-- TASK INPUTS follows --

Lemma foldl_smax_is_max `{!DomainOrder D} (x : scalar) (xs : list scalar) :
  is_max_of (foldl smax x xs) (x :: xs).
Proof.
  revert x. induction xs as [|y xs IH]; intros x; simpl.
  - split; [apply list_elem_of_here|].
    intros z Hz. apply list_elem_of_singleton in Hz as ->. apply sge_refl.
  - destruct (IH (smax x y)) as [Hin Hub]. split.
    + apply elem_of_cons in Hin as [Heq|Hin].
      * rewrite Heq. destruct (smax_cases x y) as [-> | ->].
        -- apply list_elem_of_here.
        -- apply list_elem_of_further, list_elem_of_here.
      * by do 2 apply list_elem_of_further.
    + intros z Hz.
      assert (sge (foldl smax (smax x y) xs) (smax x y) = true) as Htop.
      { apply Hub, list_elem_of_here. }
      apply elem_of_cons in Hz as [->|Hz].
      { eapply sge_trans; [exact Htop | apply smax_ge_l]. }
      apply elem_of_cons in Hz as [->|Hz].
      { eapply sge_trans; [exact Htop | apply smax_ge_r]. }
      by apply Hub, list_elem_of_further.
Qed.

(** The scores [max_over_maps] derives from a tensor with at least one
    sample and at least one element per sample. *)
Lemma max_over_maps_ok (t : tensor) (n : nat) (rest : list nat) :
  tensor_wf t -> shape t = n :: rest -> 0 < n -> 0 < numel rest ->
  exists s, max_over_maps (VTensor t) = Ok (VTensor (Tensor [n] s)) /\
            length s = n /\
            forall i, i < n ->
              exists x, s !! i = Some x /\ row_max (sample (numel rest) i t) = Ok x.
Proof.
  intros Hwf Hsh Hn Hm. unfold tensor_wf in Hwf. rewrite Hsh in Hwf. simpl in Hwf.
  destruct (max_axis1_ok (rows n (numel rest) (data t))) as (s & Hs & Hlen & Hlook).
  { by apply rows_nonempty. }
  rewrite rows_length in Hlen.
  exists s. split; [|split; [done|]].
  - unfold max_over_maps, reshape_batch, reshape_rows. rewrite Hsh.
    destruct (Nat.eqb_spec n 0) as [->|_]; [lia|]. simpl.
    rewrite Hs. simpl. by rewrite Hlen.
  - intros i Hi. apply Hlook. by apply rows_lookup.
Qed.

End Rows.

(** ** Post-processing of a batch of outputs *)

Section PostProcess.
Context {D : Domain} {C : Collaborators D}.

Lemma contains_Some (k : string) (d : gmap string value) (v : value) :
  d !! k = Some v -> contains k d = true.
Proof. unfold contains. by intros ->. Qed.

Lemma contains_None (k : string) (d : gmap string value) :
  d !! k = None -> contains k d = false.
Proof. unfold contains. by intros ->. Qed.

Lemma getitem_Some (k : string) (d : gmap string value) (v : value) :
  d !! k = Some v -> getitem d k = Ok v.
Proof. unfold getitem. by intros ->. Qed.

Lemma scores_labels_distinct : "pred_scores" <> "pred_labels".
Proof. discriminate. Qed.

(** The two shapes of a call: the dictionary after the first statement is the
    one given or the one given with scores added, and the call leaves that
    dictionary or puts labels into it. *)
Lemma post_process_cases (self : AnomalyModule) (outputs : gmap string value) (b : bool) :
  exists outputs1,
    (outputs1 = outputs \/
     (outputs !! "pred_scores" = None /\ exists v, outputs1 = <["pred_scores" := v]> outputs)) /\
    ((_post_process self outputs b).1 = outputs1 \/
     (b = true /\ exists l, _post_process self outputs b = (<["pred_labels" := l]> outputs1, Ok ()))).
Proof.
  unfold _post_process.
  destruct (negb (contains "pred_scores" outputs) && contains "anomaly_maps" outputs) eqn:Hc.
  - apply andb_true_iff in Hc as [Hps _]. apply negb_true_iff in Hps.
    assert (outputs !! "pred_scores" = None) as Hnone.
    { unfold contains in Hps. by destruct (outputs !! "pred_scores"). }
    destruct (getitem outputs "anomaly_maps") as [maps|e];
      [|exists outputs; split; [by left | by left]].
    cbn [mbind result_bind].
    destruct (max_over_maps maps) as [v|e];
      [|exists outputs; split; [by left | by left]].
    cbn [mbind result_bind mret result_ret].
    exists (<["pred_scores" := v]> outputs). split; [right; eauto|].
    destruct b; [|by left].
    destruct (_ ≫= _) as [l|e]; [right; eauto | by left].
  - exists outputs. split; [by left|].
    destruct b; [|by left].
    destruct (_ ≫= _) as [l|e]; [right; eauto | by left].
Qed.

(** C4. When the batch has no predicted scores but has anomaly maps (a tensor
    with at least one sample and at least one element per sample),
    [_post_process] stores under the predicted-scores key one score per
    sample, the maximum over the elements of that sample's map; it returns
    normally unless labels are asked for and the threshold is not a single
    scalar. *)
Theorem post_process_scores_from_maps `{!DomainOrder D}
    (self : AnomalyModule) (outputs : gmap string value) (b : bool)
    (t : tensor) (n : nat) (rest : list nat) :
  outputs !! "pred_scores" = None ->
  outputs !! "anomaly_maps" = Some (VTensor t) ->
  tensor_wf t -> shape t = n :: rest -> 0 < n -> 0 < numel rest ->
  exists s,
    (_post_process self outputs b).1 !! "pred_scores" = Some (VTensor (Tensor [n] s)) /\
    length s = n /\
    (forall i, i < n -> exists x, s !! i = Some x /\ is_max_of x (sample (numel rest) i t)) /\
    (b = false -> _post_process self outputs b
                  = (<["pred_scores" := VTensor (Tensor [n] s)]> outputs, Ok ())) /\
    (single_scalar (threshold self) -> (_post_process self outputs b).2 = Ok ()).
Proof.
  intros Hps Ham Hwf Hsh Hn Hm.
  destruct (max_over_maps_ok t n rest Hwf Hsh Hn Hm) as (s & Hs & Hlen & Hmax).
  exists s.
  assert (forall i, i < n ->
            exists x, s !! i = Some x /\ is_max_of x (sample (numel rest) i t)) as Hmax'.
  { intros i Hi. destruct (Hmax i Hi) as (x & Hx & Hrow). exists x. split; [done|].
    unfold row_max in Hrow. destruct (sample _ _ _) as [|y ys]; [done|].
    injection Hrow as <-. apply foldl_smax_is_max. }
  unfold _post_process.
  rewrite (contains_None _ _ Hps), (contains_Some _ _ _ Ham), (getitem_Some _ _ _ Ham).
  cbn [negb andb mbind result_bind]. rewrite Hs. cbn [mbind result_bind mret result_ret].
  destruct b.
  - rewrite (getitem_Some "pred_scores" _ (VTensor (Tensor [n] s)))
      by apply lookup_insert_eq.
    cbn [mbind result_bind].
    destruct (item (threshold self)) as [x|e] eqn:Hitem;
      cbn [mbind result_bind ge_scalar fst snd].
    + rewrite lookup_insert_ne by (symmetry; apply scores_labels_distinct).
      rewrite lookup_insert_eq. by repeat split.
    + rewrite lookup_insert_eq. repeat split; [done..|].
      intros (x & Hx). rewrite Hx in Hitem. discriminate.
  - cbn [fst snd]. rewrite lookup_insert_eq. by repeat split.
Qed.

Lemma ge_scalar_of_scores (v : value) (s : tensor) (x : scalar) :
  scores_of v = Some s ->
  ge_scalar v x = Ok (VMask (shape s) ((fun y => sge y x) <$> data s)).
Proof.
  destruct v as [t|sh bits|o]; cbn; [by intros [= <-] | | discriminate].
  intros [= <-]. cbn. by rewrite <- list_fmap_compose.
Qed.

Lemma ge_scalar_scores (v : value) (x : scalar) (l : value) :
  ge_scalar v x = Ok l ->
  exists s, scores_of v = Some s /\ l = VMask (shape s) ((fun y => sge y x) <$> data s).
Proof.
  destruct v as [t|sh bits|o]; cbn; [| |discriminate].
  - intros [= <-]. by exists t.
  - intros [= <-]. eexists. split; [reflexivity|]. cbn. by rewrite <- list_fmap_compose.
Qed.

Lemma labels_are_compared (x : scalar) (s : tensor) :
  labels_are x s ((fun y => sge y x) <$> data s).
Proof.
  split; [apply length_fmap|].
  intros i y Hy. exists (sge y x). by rewrite list_lookup_fmap, Hy.
Qed.

Lemma post_process_labelled (self : AnomalyModule) (outputs out : gmap string value) :
  _post_process self outputs true = (out, Ok ()) ->
  labelled_from (threshold self) outputs out.
Proof.
  unfold _post_process.
  destruct (negb (contains "pred_scores" outputs) && contains "anomaly_maps" outputs) eqn:Hc.
  - apply andb_true_iff in Hc as [Hps _]. apply negb_true_iff in Hps.
    assert (outputs !! "pred_scores" = None) as Hnone.
    { unfold contains in Hps. by destruct (outputs !! "pred_scores"). }
    unfold getitem at 1.
    destruct (outputs !! "anomaly_maps") as [maps|] eqn:Hmaps; [|discriminate].
    cbn [mbind result_bind].
    destruct (max_over_maps maps) as [v|e] eqn:Hv; [|discriminate].
    cbn [mbind result_bind mret result_ret].
    rewrite (getitem_Some "pred_scores" _ v) by apply lookup_insert_eq.
    cbn [mbind result_bind].
    destruct (item (threshold self)) as [x|e] eqn:Hx; cbn [mbind result_bind]; [|discriminate].
    destruct (ge_scalar v x) as [l|e] eqn:Hl; [|discriminate].
    intros [= <-]. destruct (ge_scalar_scores _ _ _ Hl) as (s & Hs & ->).
    exists v, s, x, ((fun y => sge y x) <$> data s).
    split; [right; eauto|]. split; [done|]. split; [done|].
    split; [done|apply labels_are_compared].
  - unfold getitem.
    destruct (outputs !! "pred_scores") as [v|] eqn:Hv; cbn [mbind result_bind]; [|discriminate].
    destruct (item (threshold self)) as [x|e] eqn:Hx; cbn [mbind result_bind]; [|discriminate].
    destruct (ge_scalar v x) as [l|e] eqn:Hl; [|discriminate].
    intros [= <-]. destruct (ge_scalar_scores _ _ _ Hl) as (s & Hs & ->).
    exists v, s, x, ((fun y => sge y x) <$> data s).
    split; [by left|]. split; [done|]. split; [done|].
    split; [by rewrite (insert_id outputs "pred_scores" v)|apply labels_are_compared].
Qed.

(** C3. Whenever labels are predicted, they are the scores of the batch
    compared with the current threshold: after a call of [_post_process] with
    [predict_labels=True] that returns, the batch holds under the
    predicted-scores key the scores it was given (or, if it had none, the
    ones derived from its anomaly maps) and under the predicted-labels key a
    boolean tensor of the same shape in which the label of each sample is
    true exactly when that score is [>=] the threshold of the module; after a
    [predict_step] that returns, the same holds of the batch that
    [validation_step] returned and the threshold the module then has; and on
    a batch with scores and a module with a one-element threshold the call
    returns that batch with exactly these labels. *)
Theorem predicted_labels_ge_threshold :
  (forall self outputs out,
     _post_process self outputs true = (out, Ok ()) ->
     labelled_from (threshold self) outputs out) /\
  (forall b batch_idx dataloader_idx self self' out,
     predict_step b batch_idx dataloader_idx self = (self', Ok out) ->
     exists outputs,
       validation_step b batch_idx self = (self', Ok outputs) /\
       labelled_from (threshold self') outputs out) /\
  (forall self outputs v s x,
     outputs !! "pred_scores" = Some v ->
     scores_of v = Some s ->
     item (threshold self) = Ok x ->
     _post_process self outputs true
     = (<["pred_labels" := VMask (shape s) ((fun y => sge y x) <$> data s)]> outputs, Ok ())).
Proof.
  split; [exact post_process_labelled|split].
  - intros b i dl self self' out. unfold predict_step. rewrite run_bind.
    destruct (validation_step b i self) as [self1 [outputs|e]]; [|discriminate].
    unfold post_processed.
    destruct (_post_process self1 outputs true) as [out' [[]|e]] eqn:Hpp; [|discriminate].
    intros [= <- <-]. exists outputs. split; [done|].
    by apply (post_process_labelled self1 outputs).
  - intros self outputs v s x Hv Hs Hx. unfold _post_process.
    rewrite (contains_Some _ _ _ Hv). cbn [negb andb].
    rewrite (getitem_Some _ _ _ Hv), Hx. cbn [mbind result_bind].
    by rewrite (ge_scalar_of_scores v s x Hs).
Qed.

-- TASK INPUTS concluded --

_TASK DIRECTIONS_
All that is wanted is a faithful reproduction of the line above with "sample and at least one element per sample.", the line with "by apply rows_nonempty.", and every line in between.

_RESPONSE TO THE TASK_
    sample and at least one element per sample. *)
Lemma max_over_maps_ok (t : tensor) (n : nat) (rest : list nat) :
  tensor_wf t -> shape t = n :: rest -> 0 < n -> 0 < numel rest ->
  exists s, max_over_maps (VTensor t) = Ok (VTensor (Tensor [n] s)) /\
            length s = n /\
            forall i, i < n ->
              exists x, s !! i = Some x /\ row_max (sample (numel rest) i t) = Ok x.
Proof.
  intros Hwf Hsh Hn Hm. unfold tensor_wf in Hwf. rewrite Hsh in Hwf. simpl in Hwf.
  destruct (max_axis1_ok (rows n (numel rest) (data t))) as (s & Hs & Hlen & Hlook).
  { by apply rows_nonempty. }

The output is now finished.